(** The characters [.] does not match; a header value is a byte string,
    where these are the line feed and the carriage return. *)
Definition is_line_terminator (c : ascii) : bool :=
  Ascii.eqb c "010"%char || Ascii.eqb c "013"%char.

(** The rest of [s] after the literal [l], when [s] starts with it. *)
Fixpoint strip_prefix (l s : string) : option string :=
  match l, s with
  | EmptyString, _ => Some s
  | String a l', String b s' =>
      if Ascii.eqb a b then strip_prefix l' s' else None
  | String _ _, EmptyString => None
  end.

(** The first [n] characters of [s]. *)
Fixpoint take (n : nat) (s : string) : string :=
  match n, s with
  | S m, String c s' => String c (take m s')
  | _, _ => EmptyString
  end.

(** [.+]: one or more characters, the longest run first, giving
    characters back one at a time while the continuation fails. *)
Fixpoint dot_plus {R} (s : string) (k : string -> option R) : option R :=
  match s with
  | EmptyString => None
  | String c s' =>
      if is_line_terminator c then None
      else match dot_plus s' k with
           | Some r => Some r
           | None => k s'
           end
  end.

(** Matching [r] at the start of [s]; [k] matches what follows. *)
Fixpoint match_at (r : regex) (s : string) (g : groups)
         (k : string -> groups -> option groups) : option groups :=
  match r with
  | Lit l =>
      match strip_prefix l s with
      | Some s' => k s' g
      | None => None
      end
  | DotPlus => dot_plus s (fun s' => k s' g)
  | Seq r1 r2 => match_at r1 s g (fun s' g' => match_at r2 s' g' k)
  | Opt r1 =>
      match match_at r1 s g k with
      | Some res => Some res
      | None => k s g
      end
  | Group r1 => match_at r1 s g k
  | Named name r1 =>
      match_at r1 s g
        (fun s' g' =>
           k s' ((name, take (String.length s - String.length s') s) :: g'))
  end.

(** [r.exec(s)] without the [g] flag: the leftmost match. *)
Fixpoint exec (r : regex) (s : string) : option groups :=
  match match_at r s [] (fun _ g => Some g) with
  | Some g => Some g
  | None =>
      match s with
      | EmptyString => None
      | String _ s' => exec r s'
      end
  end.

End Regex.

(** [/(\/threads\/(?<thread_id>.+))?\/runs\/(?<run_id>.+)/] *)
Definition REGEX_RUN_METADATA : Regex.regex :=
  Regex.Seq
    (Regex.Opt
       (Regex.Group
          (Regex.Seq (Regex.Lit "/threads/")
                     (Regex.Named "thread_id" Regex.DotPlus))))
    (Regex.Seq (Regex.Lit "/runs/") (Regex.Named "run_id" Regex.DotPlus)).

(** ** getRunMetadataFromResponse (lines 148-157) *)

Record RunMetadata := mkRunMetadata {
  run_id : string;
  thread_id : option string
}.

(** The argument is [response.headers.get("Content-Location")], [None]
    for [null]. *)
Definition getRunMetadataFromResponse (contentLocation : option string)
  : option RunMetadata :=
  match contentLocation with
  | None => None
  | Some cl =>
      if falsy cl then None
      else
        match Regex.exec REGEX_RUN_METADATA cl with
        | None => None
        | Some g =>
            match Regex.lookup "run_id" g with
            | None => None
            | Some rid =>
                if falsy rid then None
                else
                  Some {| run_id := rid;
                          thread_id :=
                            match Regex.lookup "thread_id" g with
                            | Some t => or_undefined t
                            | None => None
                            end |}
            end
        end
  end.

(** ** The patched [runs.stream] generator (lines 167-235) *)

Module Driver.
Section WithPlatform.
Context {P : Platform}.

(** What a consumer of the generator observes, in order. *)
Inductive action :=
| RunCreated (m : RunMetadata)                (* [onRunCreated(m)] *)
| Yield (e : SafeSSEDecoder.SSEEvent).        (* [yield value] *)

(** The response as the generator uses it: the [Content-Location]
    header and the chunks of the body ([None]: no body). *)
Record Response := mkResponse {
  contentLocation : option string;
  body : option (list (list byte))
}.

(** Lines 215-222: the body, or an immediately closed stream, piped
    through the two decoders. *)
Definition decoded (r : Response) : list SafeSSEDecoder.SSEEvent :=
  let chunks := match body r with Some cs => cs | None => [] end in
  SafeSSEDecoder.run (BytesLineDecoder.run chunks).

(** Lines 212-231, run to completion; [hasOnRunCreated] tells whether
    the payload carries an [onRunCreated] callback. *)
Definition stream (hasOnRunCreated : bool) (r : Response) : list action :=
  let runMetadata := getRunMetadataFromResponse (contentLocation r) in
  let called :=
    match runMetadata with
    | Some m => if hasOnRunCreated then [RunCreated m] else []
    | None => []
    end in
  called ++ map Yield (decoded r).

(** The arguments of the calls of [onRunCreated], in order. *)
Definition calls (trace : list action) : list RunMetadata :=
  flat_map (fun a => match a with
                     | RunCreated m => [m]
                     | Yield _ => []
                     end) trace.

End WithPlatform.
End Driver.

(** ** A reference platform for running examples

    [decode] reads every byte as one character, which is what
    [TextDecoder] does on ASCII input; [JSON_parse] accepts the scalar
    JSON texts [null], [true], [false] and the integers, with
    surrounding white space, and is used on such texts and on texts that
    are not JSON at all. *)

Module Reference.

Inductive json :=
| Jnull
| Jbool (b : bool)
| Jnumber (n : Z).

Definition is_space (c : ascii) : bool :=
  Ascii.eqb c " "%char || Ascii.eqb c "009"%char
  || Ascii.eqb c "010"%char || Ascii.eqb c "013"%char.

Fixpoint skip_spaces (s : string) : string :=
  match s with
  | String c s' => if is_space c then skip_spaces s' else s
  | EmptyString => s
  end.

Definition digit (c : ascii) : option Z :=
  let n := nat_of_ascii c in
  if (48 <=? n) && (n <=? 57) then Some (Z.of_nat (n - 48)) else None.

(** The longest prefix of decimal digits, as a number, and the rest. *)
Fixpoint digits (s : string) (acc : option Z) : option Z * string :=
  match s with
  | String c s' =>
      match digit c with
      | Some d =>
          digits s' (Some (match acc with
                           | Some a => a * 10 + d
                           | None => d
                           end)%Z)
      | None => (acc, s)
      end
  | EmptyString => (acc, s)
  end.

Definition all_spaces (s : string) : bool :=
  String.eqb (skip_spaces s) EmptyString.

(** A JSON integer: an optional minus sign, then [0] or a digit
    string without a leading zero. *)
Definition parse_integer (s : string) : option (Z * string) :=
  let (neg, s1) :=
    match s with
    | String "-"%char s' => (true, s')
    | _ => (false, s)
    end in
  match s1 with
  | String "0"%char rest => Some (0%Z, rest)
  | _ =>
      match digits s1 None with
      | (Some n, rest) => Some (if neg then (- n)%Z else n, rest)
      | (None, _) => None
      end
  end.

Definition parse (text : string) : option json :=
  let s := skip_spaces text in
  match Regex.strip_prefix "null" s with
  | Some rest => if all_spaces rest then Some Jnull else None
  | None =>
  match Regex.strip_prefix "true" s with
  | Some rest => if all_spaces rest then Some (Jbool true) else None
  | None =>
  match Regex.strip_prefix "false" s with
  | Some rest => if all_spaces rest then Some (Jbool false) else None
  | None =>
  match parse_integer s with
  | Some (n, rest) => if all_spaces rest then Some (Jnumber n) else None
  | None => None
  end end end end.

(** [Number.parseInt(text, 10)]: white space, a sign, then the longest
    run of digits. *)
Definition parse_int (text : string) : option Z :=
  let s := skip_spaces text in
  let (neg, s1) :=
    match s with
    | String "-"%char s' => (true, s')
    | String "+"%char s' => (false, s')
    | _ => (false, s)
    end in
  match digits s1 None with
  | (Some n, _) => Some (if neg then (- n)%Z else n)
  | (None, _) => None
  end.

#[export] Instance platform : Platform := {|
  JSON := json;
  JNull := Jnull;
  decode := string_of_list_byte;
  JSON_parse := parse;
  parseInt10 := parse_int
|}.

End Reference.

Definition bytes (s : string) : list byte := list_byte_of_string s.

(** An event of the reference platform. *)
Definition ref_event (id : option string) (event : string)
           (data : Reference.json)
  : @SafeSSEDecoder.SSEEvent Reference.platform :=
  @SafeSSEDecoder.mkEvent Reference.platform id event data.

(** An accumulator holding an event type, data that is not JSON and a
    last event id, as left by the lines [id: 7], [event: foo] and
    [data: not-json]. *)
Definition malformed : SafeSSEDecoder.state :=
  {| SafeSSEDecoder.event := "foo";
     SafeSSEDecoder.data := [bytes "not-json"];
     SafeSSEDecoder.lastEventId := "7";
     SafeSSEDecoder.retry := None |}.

▶ **Directions for this task**: State the number of lines in this listing that contain the string "Jbool", and add nothing else.

▶ **Exercise response**: 3